Dietary Intake of Minerals and the Risk of Ischemic Stroke in Guangdong Province, China, 2007-2008
Published Date:Feb 15 2011
Source:Prev Chronic Dis. 8(2).
Previous studies have investigated the association between mineral intake and the risk of ischemic stroke, but results are inconsistent. We conducted a case-control study to ascertain the associations between intake of dietary potassium, calcium, magnesium, sodium, and iron and the ischemic stroke risk in the southern Chinese population.
Information on lifestyle and typical food consumption was obtained from 374 hospital inpatients with ischemic stroke and 464 hospital-based control patients. Added sodium from salt or soy sauce could not be reliably quantified, but participants were asked to characterize their diet as low in salt, normal, or high in salt. Logistic regression analyses were performed to assess possible associations between the effects of mineral intake and ischemic stroke risk.

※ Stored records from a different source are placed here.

Lemma nft_elem_appends e :
  appends (nft_interval_elem big_endian (fst e) (snd e)) (enc_attr (Z.lor NFTA_LIST_ELEM NLA_F_NESTED) (enc_attrs (nft_elem_attrs e))).
Proof.
  unfold nft_interval_elem, nft_elem_attrs. apply appends_nest. rewrite enc_attrs_app, enc_attrs_single.
  set (key := nest big_endian NFTA_SET_ELEM_KEY _).
  assert (Hk : appends key (enc_attr (Z.lor NFTA_SET_ELEM_KEY NLA_F_NESTED)
    (enc_attrs [(Z.lor NFTA_DATA_VALUE NLA_F_NET_BYTEORDER, octets (fst e))]))).
  { apply appends_nest. rewrite enc_attrs_single. apply appends_attr. }
  destruct (snd e); [|exact Hk]. rewrite enc_attrs_single. exact (appends_comp _ _ key _ (appends_attr _ _) Hk).
Qed.

Lemma length_nft_key ip : ip_ok ip ->
  length (enc_attrs [(Z.lor NFTA_DATA_VALUE NLA_F_NET_BYTEORDER, octets ip)]) <= 23.
Proof. intros Hip. apply (length_enc_single _ _ 16). by apply ip_ok_length. Qed.

Lemma nft_elem_attrs_ok e : ip_ok (fst e) -> Forall attr_ok (nft_elem_attrs e).
Proof.
  intros Hip. unfold nft_elem_attrs. apply Forall_app. split.
  - destruct (snd e); [by apply Forall_singleton|by apply Forall_nil].
  - apply Forall_singleton. split; [done|]. cbn [snd]. pose proof (length_nft_key _ Hip). lia.
Qed.

Lemma length_nft_elem_attrs e : ip_ok (fst e) -> length (enc_attrs (nft_elem_attrs e)) <= 41.
Proof.
  intros Hip. unfold nft_elem_attrs. rewrite enc_attrs_app, length_app. pose proof (length_nft_key _ Hip) as H1.
  pose proof (length_enc_single (Z.lor NFTA_SET_ELEM_KEY NLA_F_NESTED) _ 23 H1) as H2.
  destruct (snd e); [pose proof (length_enc_single NFTA_SET_ELEM_FLAGS (to_be 4 NFT_SET_ELEM_INTERVAL_END) 4
    ltac:(by rewrite length_to_be)) as H3|cbn [enc_attrs fmap list_fmap concat length] in *]; lia.
Qed.

Lemma read_nft_elem_attrs e :
  ip_ok (fst e) -> read_nft_elem (enc_attrs (nft_elem_attrs e))
  = Ret (Some (octets (fst e), if snd e then Some (to_be 4 NFT_SET_ELEM_INTERVAL_END) else None)).
Proof.
  intros Hip. unfold read_nft_elem. rewrite nlas_attrs by (by apply nft_elem_attrs_ok). cbn [obind].
  assert (Hget : get_attr NFTA_SET_ELEM_KEY (bare <$> nft_elem_attrs e)
    = Some (enc_attrs [(Z.lor NFTA_DATA_VALUE NLA_F_NET_BYTEORDER, octets (fst e))])) by (unfold nft_elem_attrs; by destruct (snd e)).
  rewrite Hget, read_only_attr by (by apply ip_attr_ok). cbn [obind_opt]. unfold nft_elem_attrs. by destruct (snd e).
Qed.

(** An element as the receiver sees it. *)
Definition nft_view (e : IpAddr * bool) : list Z * option (list Z) :=
  (octets (fst e), if snd e then Some (to_be 4 NFT_SET_ELEM_INTERVAL_END) else None).

Lemma nft_elems_appends mask interval ips :
  appends (fun msg => foldl (fun msg ip => foldl (fun msg '(a, e) => nft_interval_elem big_endian a e msg) msg
             (nft_elements mask interval ip)) msg ips)
    (enc_attrs ((fun e => (Z.lor NFTA_LIST_ELEM NLA_F_NESTED, enc_attrs (nft_elem_attrs e))) <$> (ips ≫= nft_elements mask interval))).
Proof.
  assert (Hin : forall ip, appends (fun msg => foldl (fun msg '(a, e) => nft_interval_elem big_endian a e msg) msg (nft_elements mask interval ip))
    (enc_attrs ((fun e => (Z.lor NFTA_LIST_ELEM NLA_F_NESTED, enc_attrs (nft_elem_attrs e))) <$> nft_elements mask interval ip))).
  { intros ip. rewrite <- (concat_enc_attr _ (fun e => enc_attrs (nft_elem_attrs e))).
    apply (appends_ext (fun msg => foldl (fun msg e => nft_interval_elem big_endian (fst e) (snd e) msg) msg (nft_elements mask interval ip))).
    - intros b. generalize (nft_elements mask interval ip). intros l. revert b. induction l as [|[a e] l IH]; intros b; [done|]. apply IH.
    - apply (appends_foldl (fun e => nft_interval_elem big_endian (fst e) (snd e))). intros e. apply nft_elem_appends. }
  induction ips as [|ip ips IH]; [apply appends_id|]. rewrite bind_cons, fmap_app, enc_attrs_app.
  exact (appends_comp _ _ _ _ (Hin ip) IH).
Qed.

Lemma empty_message t s :
  set_seq big_endian s (nl_batch big_endian t) = message t NLM_F_REQUEST s AF_UNSPEC NFNL_SUBSYS_NFTABLES [].
Proof. unfold nl_batch. rewrite nl_new_header. unfold message. by rewrite app_nil_r. Qed.

(** The nftables batch round trip.  The buffer is a BATCH_BEGIN message, the element
    message and a BATCH_END message under one sequence number; reading the element
    message gives back the table, the set and, in order, for every address either the
    single element or the two end points of its half-open range, the second one
    flagged as the interval's end.  With at most [MAX_IPS_PER_MESSAGE] addresses no
    length field overflows, even with two elements per address. *)
Lemma nft_add_spec family table set ips mask interval seq :
  name_ok table -> name_ok set -> Forall ip_ok ips -> length ips <= 500 ->
  exists body, encode big_endian (NftSetAdd family table set ips mask interval) seq
    = message NFNL_MSG_BATCH_BEGIN NLM_F_REQUEST seq AF_UNSPEC NFNL_SUBSYS_NFTABLES [] ++
      message (nft_msg_type NFT_MSG_NEWSETELEM) (Z.lor (Z.lor NLM_F_REQUEST NLM_F_CREATE) NLM_F_EXCL) seq
        (nft_family_code family) 0 body ++
      message NFNL_MSG_BATCH_END NLM_F_REQUEST seq AF_UNSPEC NFNL_SUBSYS_NFTABLES [] /\
  read_nft_add body = Ret (Some (table ++ [0%Z], set ++ [0%Z], nft_view <$> (ips ≫= nft_elements mask interval))).
Proof.
  intros Ht Hs Hips Hlen. cbn [encode]. unfold encode_nftset_add. set (es := ips ≫= nft_elements mask interval).
  assert (Hes : Forall (fun e => ip_ok (fst e)) es).
  { apply Forall_bind. eapply Forall_impl; [exact Hips|]. intros ip Hip. by apply nft_elements_ok. }
  assert (Hle : length es <= 2 * length ips).
  { unfold es. clear. induction ips as [|ip l IH]; [done|]. rewrite bind_cons, length_app.
    pose proof (length_nft_elements mask interval ip). cbn [length]. lia. }
  set (elems := enc_attrs ((fun e => (Z.lor NFTA_LIST_ELEM NLA_F_NESTED, enc_attrs (nft_elem_attrs e))) <$> es)).
  set (attrs := [(NFTA_SET_ELEM_LIST_TABLE, table ++ [0%Z]); (NFTA_SET_ELEM_LIST_SET, set ++ [0%Z]);
                 (Z.lor NFTA_SET_ELEM_LIST_ELEMENTS NLA_F_NESTED, elems)]).
  assert (Hb : Forall (fun e => length (enc_attrs (nft_elem_attrs e)) <= 41) es).
  { eapply Forall_impl; [exact Hes|]. intros e He. by apply length_nft_elem_attrs. }
  assert (Hel : length elems <= (7 + 41) * length es) by (by apply length_list_attrs).
  assert (Hok : Forall attr_ok attrs).
  { unfold name_ok in *. repeat (apply Forall_cons; split); [| | |by apply Forall_nil]; (split; [done|]); cbn [snd];
      rewrite ?length_app; cbn [length]; lia. }
  exists (enc_attrs attrs). split.
  - rewrite !empty_message. do 2 f_equal.
    set (g3 := nest big_endian NFTA_SET_ELEM_LIST_ELEMENTS _). set (g2 := fun b => g3 (attr_nul big_endian NFTA_SET_ELEM_LIST_SET set b)).
    assert (Hg3 : appends g3 (enc_attr (Z.lor NFTA_SET_ELEM_LIST_ELEMENTS NLA_F_NESTED) elems)) by (apply appends_nest, nft_elems_appends).
    apply (built_message _ _ _ _ _ (fun b => g2 (attr_nul big_endian NFTA_SET_ELEM_LIST_TABLE table b))).
    + unfold attrs. rewrite !enc_attrs_cons. change (enc_attrs []) with (@nil Z). rewrite app_nil_r.
      exact (appends_comp _ _ g2 _ (appends_attr_nul _ _) (appends_comp _ _ g3 _ (appends_attr_nul _ _) Hg3)).
    + unfold attrs. rewrite enc_attrs_cons. intros Hx%(f_equal length). rewrite length_app, length_enc_attr in Hx. cbn in Hx. lia.
    + intros b. by eexists.
  - unfold read_nft_add. rewrite nlas_attrs by done. cbn [obind].
    assert (get_attr NFTA_SET_ELEM_LIST_TABLE (bare <$> attrs) = Some (table ++ [0%Z])) as -> by done.
    assert (get_attr NFTA_SET_ELEM_LIST_SET (bare <$> attrs) = Some (set ++ [0%Z])) as -> by done.
    assert (get_attr NFTA_SET_ELEM_LIST_ELEMENTS (bare <$> attrs) = Some elems) as -> by done.
    unfold elems. rewrite nlas_attrs by (by eapply list_attrs_ok; [| |exact Hb]). cbn [obind].
    rewrite (read_each_map NFTA_LIST_ELEM read_nft_elem _ nft_view); [done|done|].
    eapply Forall_impl; [exact Hes|]. intros e He. by apply read_nft_elem_attrs.
Qed.
End host.

(** ** Prefix ranges *)

Lemma land_mask w p a :
  (0 <= p <= w)%Z -> (0 <= a < 2 ^ w)%Z -> Z.land a (mask_bits w p) = (a / 2 ^ (w - p) * 2 ^ (w - p))%Z.
Proof.
  intros Hp Ha. unfold mask_bits. rewrite <- Z.shiftl_mul_pow2, <- Z.shiftr_div_pow2 by lia.
  assert (Hhigh : forall i, (w <= i)%Z -> Z.testbit a i = false).
  { intros i Hi. rewrite <- (Z.mod_small a (2 ^ w)) by lia. apply Z.mod_pow2_bits_high. lia. }
  case_decide as H0; [|case_decide as Hw].
  - subst. rewrite Z.sub_0_r, Z.land_0_r. rewrite Z.shiftr_div_pow2, Z.div_small by lia. by rewrite Z.shiftl_0_l.
  - assert (p = w) as -> by lia. rewrite Z.sub_diag, Z.shiftr_0_r, Z.shiftl_0_r.
    rewrite Z.sub_1_r, <- Z.ones_equiv, Z.land_ones by lia. by apply Z.mod_small.
  - apply Z.bits_inj'. intros i Hi. unfold wrap. rewrite Z.sub_1_r, <- Z.ones_equiv, Z.land_spec.
    destruct (decide (w <= i)%Z) as [Hiw|Hiw].
    { rewrite Hhigh by done. cbn [andb]. symmetry. destruct (decide (w - p <= i)%Z) as [Hk|Hk].
      - rewrite Z.shiftl_spec, Z.shiftr_spec by lia. apply Hhigh. lia.
      - by rewrite Z.shiftl_spec_low by lia. }
    rewrite Z.mod_pow2_bits_low by lia. destruct (decide (w - p <= i)%Z) as [Hk|Hk].
    + rewrite !Z.shiftl_spec, Z.shiftr_spec, Z.ones_spec_low by lia. rewrite andb_true_r. f_equal. lia.
    + by rewrite !Z.shiftl_spec_low, andb_false_r by lia.
Qed.

Lemma prefix_size_pow w p : (w = 32 \/ w = 128)%Z -> (1 <= p <= w)%Z -> prefix_size w p = (2 ^ (w - p))%Z.
Proof.
  intros Hw Hp. unfold prefix_size. case_decide as Hd; [by assert (p = w) as -> by lia; rewrite Z.sub_diag|].
  unfold shift_one, wrap. rewrite (Z.mod_small (w - p)) by lia. rewrite Z.shiftl_1_l.
  apply Z.mod_small. split; [lia|]. apply Z.pow_lt_mono_r; lia.
Qed.

Definition width (ip : IpAddr) : Z := match ip with V4 _ => 32 | V6 _ => 128 end.

(** The address as a number. *)
Definition value (ip : IpAddr) : Z := from_be (octets ip).

Definition addr_ok (ip : IpAddr) : Prop := ip_ok ip /\ bytes_ok (octets ip).

Lemma value_bound ip : addr_ok ip -> (0 <= value ip < 2 ^ width ip)%Z.
Proof.
  intros [Hl Hb]. pose proof (from_be_bound _ Hb) as Hv. unfold value. destruct ip as [o|o]; cbn [octets width ip_ok] in *; rewrite Hl in Hv; exact Hv.
Qed.

Lemma from_be_to_be_width n w z : (0 <= z < 2 ^ w)%Z -> w = (8 * Z.of_nat n)%Z -> from_be (to_be n z) = z.
Proof. intros Hz ->. apply from_be_to_be_small. rewrite Z.pow_mul_r in Hz by lia. exact Hz. Qed.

The mean weekly intakes of potassium, calcium, magnesium, and iron were lower among case patients than among control patients. Sodium was an exception. Lower stroke risk was associated with higher weekly dietary calcium or magnesium levels (adjusted odds ratio, 0.32) for the highest versus lowest category of intake, and significant dose-response relationships were seen. No significant associations were found for potassium, iron, or sodium. However, patients who consumed a salty diet were more than twice as likely as those whose diet was light in salt to experience an ischemic stroke.
The findings suggest that lowering sodium intake while maintaining high levels of dietary calcium and magnesium may help prevent ischemic stroke in southern Chinese adults.